後ろ姿ではあるが、その体格の良さと金の刺繍が施された制服は、彼で間違いなかった。
アウグストが声を掛けようとした次の瞬間、ウィリスは樽を半分に割っただけの簡易の水桶に、腰を曲げ両手を付き息を吸って、勢いよく冷水に頭を突っ込むと、頭を揺すって洗顔と洗髪を同時に行った。
顔を上げると息を吐いて獣の様に水気を振り払って、稍間が有って冷気を感じ肩を竦めた。
「歴戦の戦士は、洗髪も豪快だな。」
未だ水桶に手を付いたままで、共用の水桶を我が物顔で使うウィリスに、呆れながらも微笑を浮かべアウグストが声を掛ける。
「お、御早うございます、殿下。」
突然の背後からの声に驚き咄嗟に振り返るとそこには、左手に手甲を持ち稍左足重心の立ち居姿のアウグストが視界に入った。
典型的なアトランティス人の黒髪に蒼い瞳のアウグストは、王族に相応しい風格と凛とした容貌が印象的な男だった。

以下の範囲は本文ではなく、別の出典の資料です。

(** * Contract billing (contract.py): a shallow embedding and its properties

    The development follows [contract.py]: the abstract [Contract] class and
    its three subclasses [TermContract], [MTMContract] and [PrepaidContract],
    each driven by [new_month], [bill_call] and [cancel_contract] against the
    bill of the current month.  It then covers [CallHistory]
    (callhistory.py) and the duration and customer filters (filter.py).

    Conventions.
    - Python integers (minutes, seconds, years) are [Z].
    - The amounts a bill holds and the fees and rates written into it are
      exact rationals [Q]; the literals [50.00], [0.05], [0.025], ... stand
      for the decimal values the source writes.
    - Arithmetic the source does itself on numbers that may be floats is
      embedded with an explicit model of binary64 rounding:
      [ceil(call.duration / 60.0)] (module [Float]) and the prepaid balance,
      an [int] that becomes a [float] with the first call billed (module
      [Py]).
    - A Python exception is a [Raise] result; a method maps the object it is
      called on to its outcome and the object afterwards.
    - The [Bill] a contract refers to is kept inside the contract's state:
      the driver hands a bill over with [new_month] and reads it back through
      the contract ([bill_of]). *)

From Stdlib Require Import ZArith QArith Qround Qabs List Lia String Bool.
From Stdlib Require Import Ascii.
From Stdlib Require Import Permutation.
Import ListNotations.
Open Scope Z_scope.

(** ** Exceptions *)

Inductive exn : Type :=
| AttributeError       (* attribute access on None *)
| OverflowError        (* int too large to convert to float *)
| ValueError           (* datetime.date out of range *)
| ZeroDivisionError
| NotImplementedError.

Inductive result (A : Type) : Type :=
| Ok (a : A)
| Raise (e : exn).
Arguments Ok {A} a.
Arguments Raise {A} e.

Definition bind {A B : Type} (r : result A) (k : A -> result B) : result B :=
  match r with
  | Ok a => k a
  | Raise e => Raise e
  end.

Notation "x <- r ;; k" := (bind r (fun x => k))
  (at level 61, r at next level, right associativity).

(** [o.attr] where [o] may be [None]. *)
Definition deref {A : Type} (o : option A) : result A :=
  match o with
  | Some a => Ok a
  | None => Raise AttributeError
  end.

(** ** binary64 values

    A finite double is a dyadic rational; it is kept as the [Q] it denotes.
    [round] is round-to-nearest, ties-to-even, onto 53 significant bits with
    the exponent clamped at the subnormal range.  Only finite values occur:
    the source converts an [int] (which raises on overflow) and divides it
    by [60.0]. *)

Module Float.

(** Nearest integer to [n / d] ([0 < d]), ties to the even one. *)
Definition rne_div (n d : Z) : Z :=
  let q := n / d in
  let r := n mod d in
  if 2 * r <? d then q
  else if d <? 2 * r then q + 1
  else if Z.even q then q else q + 1.

(** [floor (log2 (n / d))] for [0 < n], [0 < d]. *)
Definition ilog2_frac (n d : Z) : Z :=
  let k := Z.log2 n - Z.log2 d in
  if n * 2 ^ Z.max 0 (- k) <? d * 2 ^ Z.max 0 k then k - 1 else k.

(** The rational [m * 2^e]. *)
Definition dyadic (m e : Z) : Q :=
  if 0 <=? e then inject_Z (m * 2 ^ e)
  else Qmake m (Z.to_pos (2 ^ (- e))).

Definition round (x : Q) : Q :=
  let n := Qnum x in
  let d := Z.pos (Qden x) in
  if n =? 0 then 0%Q
  else
    let e := Z.max (ilog2_frac (Z.abs n) d - 52) (-1074) in
    let m := rne_div (n * 2 ^ Z.max 0 (- e)) (d * 2 ^ Z.max 0 e) in
    dyadic m e.

(** [float(n)] for an [int] [n], as done implicitly by [n / 60.0]. *)
Definition of_int (n : Z) : result Q :=
  let r := round (inject_Z n) in
  if Qle_bool (inject_Z (2 ^ 1024)) (Qabs r) then Raise OverflowError
  else Ok r.

(** [x / y] on doubles. *)
Definition div (x y : Q) : result Q :=
  if Qeq_bool y 0 then Raise ZeroDivisionError
  else Ok (round (x / y)).

(** [math.ceil(x)]: an exact [int]. *)
Definition ceil (x : Q) : Z := Qceiling x.

End Float.

(** ** Python numbers

    The prepaid balance starts as an [int] and becomes a [float] with the
    first call billed; its arithmetic is Python's.  A finite double is kept
    as the rational it denotes, in lowest terms; the two zeros are one
    value, which no comparison or sum of the source tells apart. *)

Module Py.

Inductive float : Type :=
| Finite (q : Q)
| Inf (negative : bool)
| NaN.

Inductive number : Type :=
| Int (z : Z)
| Flt (x : float).

(** The double nearest to a rational, ties to even; infinite beyond the
    range of doubles.  It is the result of an operation whose exact value is
    [q], and the value of a decimal literal. *)
Definition nearest (q : Q) : float :=
  let r := Float.round q in
  if Qle_bool (inject_Z (2 ^ 1024)) (Qabs r) then Inf (Qnum q <? 0)
  else Finite (Qred r).

(** The conversion an arithmetic operation applies to an [int] operand
    when the other one is a [float]. *)
Definition float_of_int (z : Z) : result float :=
  x <- Float.of_int z ;; Ok (Finite (Qred x)).

Definition fneg (x : float) : float :=
  match x with
  | Finite q => Finite (- q)
  | Inf negative => Inf (negb negative)
  | NaN => NaN
  end.

Definition fadd (x y : float) : float :=
  match x, y with
  | NaN, _ | _, NaN => NaN
  | Finite a, Finite b => nearest (a + b)
  | Inf s, Inf t => if Bool.eqb s t then Inf s else NaN
  | Inf s, Finite _ => Inf s
  | Finite _, Inf t => Inf t
  end.

Definition fsub (x y : float) : float := fadd x (fneg y).

Definition fmul (x y : float) : float :=
  match x, y with
  | NaN, _ | _, NaN => NaN
  | Finite a, Finite b => nearest (a * b)
  | Inf s, Inf t => Inf (xorb s t)
  | Inf s, Finite b =>
      if Qeq_bool b 0 then NaN else Inf (xorb s (Qnum b <? 0))
  | Finite a, Inf t =>
      if Qeq_bool a 0 then NaN else Inf (xorb (Qnum a <? 0) t)
  end.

ウィリスは典型的なニンリル人の茶髪に青い瞳、歴戦の戦士に相応しい面構えが印象的な男で、今は濡れそぼった肩まで伸びた髪と顔をそのままに、ウィリスは恭しく頭を垂れながらも、今はその蒼い瞳が突き刺さるのを感じていた。
「すまないが、王命が下った。
直ちにレムを連れて私の天幕に来てくれ。」
王命とも有って時間的猶予は一刻も無かった。
髪の毛先から滴り落ちる水滴を尻目に、アウグストはウィリスを促した。
「お、王命。・・・ですか。」
事実上の戦争終結から一日しか経過していないこの時機での王命と聞いて、我が耳を疑いウィリスは怪訝な面持ちで動揺を隠せなかった。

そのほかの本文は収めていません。